### WHAT YOU SHOULD DO
Give an exact copy of the line that has "intros self Hall." and of every line below it, through the last, with nothing else.
::: THE DATA :::
(** An entry that fails the existence test raises, whatever precedes it. *)
Lemma set_from_sqlmodel_invalid_raises sqlmodel mapping self :
  Exists (fun e => sqlmodel !! e.1 = None \/ hasattr self e.2 = false) mapping ->
  exists self' exn, set_from_sqlmodel sqlmodel mapping self = (self', Raise exn).
Proof.
  revert self. induction mapping as [|[mf lf] rest IH]; intros self Hex.
  { inversion Hex. }
  rewrite set_from_sqlmodel_cons.
  destruct (sqlmodel !! mf) as [v|] eqn:Hsrc; [|eauto].
  destruct (hasattr self lf) eqn:Htgt; [|eauto].
  destruct (setattr lf v self) as [self' [[]|e]]; [|eauto].
  apply IH. inversion Hex as [? ? [Hbad|Hbad]|? ? Hrest]; subst; simpl in *.
  - congruence.
  - congruence.
  - exact Hrest.
Qed.

(** Valid entries are assigned one after the other. *)
Lemma set_from_sqlmodel_valid sqlmodel mapping self :
  Forall (fun e => is_Some (sqlmodel !! e.1) /\ LLMEndpointConfig.is_field e.2 = true)
    mapping ->
  set_from_sqlmodel sqlmodel mapping self = (assign_all sqlmodel mapping self, Ok tt).
Proof.
  revert self. induction mapping as [|[mf lf] rest IH]; intros self Hall.
  { reflexivity. }
  inversion Hall as [|? ? [[v Hsrc] Htgt] Hrest]; subst. cbn [fst snd] in *.
  rewrite set_from_sqlmodel_cons, Hsrc, (hasattr_field _ _ Htgt), (setattr_field _ _ _ Htgt).
  rewrite (IH _ Hrest). unfold assign_all. simpl. by rewrite Hsrc.
Qed.

(** The first entry that fails the existence test, after valid ones,
    raises the invalid-mapping error; the earlier assignments stay. *)
Lemma set_from_sqlmodel_first_invalid sqlmodel before model_field llm_field after self :
  Forall (fun e => is_Some (sqlmodel !! e.1) /\ LLMEndpointConfig.is_field e.2 = true)
    before ->
  sqlmodel !! model_field = None \/ hasattr self llm_field = false ->
  set_from_sqlmodel sqlmodel (before ++ (model_field, llm_field) :: after)%list self
  = (assign_all sqlmodel before self,
     Raise (AttributeError (InvalidMapping model_field llm_field))).
Proof.
  revert self. induction before as [|[mf lf] rest IH]; intros self Hall Hbad.
  - simpl app. rewrite set_from_sqlmodel_cons.
    destruct Hbad as [->|Hbad]; [reflexivity|].
    rewrite Hbad. by destruct (sqlmodel !! model_field).
  - inversion Hall as [|? ? [[v Hsrc] Htgt] Hrest]; subst. cbn [fst snd] in *.
    rewrite <- app_comm_cons.
    rewrite set_from_sqlmodel_cons, Hsrc, (hasattr_field _ _ Htgt),
      (setattr_field _ _ _ Htgt).
    rewrite (IH (LLMEndpointConfig.store lf v self) Hrest Hbad). unfold assign_all. simpl. by rewrite Hsrc.
Qed.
:::
### WRITTEN RESPONSE
  revert self. induction mapping as [|[mf lf] rest IH]; intros self Hall.
  { reflexivity. }
  inversion Hall as [|? ? [[v Hsrc] Htgt] Hrest]; subst. cbn [fst snd] in *.
  rewrite set_from_sqlmodel_cons, Hsrc, (hasattr_field _ _ Htgt), (setattr_field _ _ _ Htgt).
  rewrite (IH _ Hrest). unfold assign_all. simpl. by rewrite Hsrc.
Qed.

(** The first entry that fails the existence test, after valid ones,
    raises the invalid-mapping error; the earlier assignments stay. *)
Lemma set_from_sqlmodel_first_invalid sqlmodel before model_field llm_field after self :
  Forall (fun e => is_Some (sqlmodel !! e.1) /\ LLMEndpointConfig.is_field e.2 = true)
    before ->
  sqlmodel !! model_field = None \/ hasattr self llm_field = false ->
  set_from_sqlmodel sqlmodel (before ++ (model_field, llm_field) :: after)%list self
  = (assign_all sqlmodel before self,
     Raise (AttributeError (InvalidMapping model_field llm_field))).
Proof.
  revert self. induction before as [|[mf lf] rest IH]; intros self Hall Hbad.
  - simpl app. rewrite set_from_sqlmodel_cons.
    destruct Hbad as [->|Hbad]; [reflexivity|].
    rewrite Hbad. by destruct (sqlmodel !! model_field).
  - inversion Hall as [|? ? [[v Hsrc] Htgt] Hrest]; subst. cbn [fst snd] in *.
    rewrite <- app_comm_cons.
    rewrite set_from_sqlmodel_cons, Hsrc, (hasattr_field _ _ Htgt),
      (setattr_field _ _ _ Htgt).
    rewrite (IH (LLMEndpointConfig.store lf v self) Hrest Hbad). unfold assign_all. simpl. by rewrite Hsrc.
Qed.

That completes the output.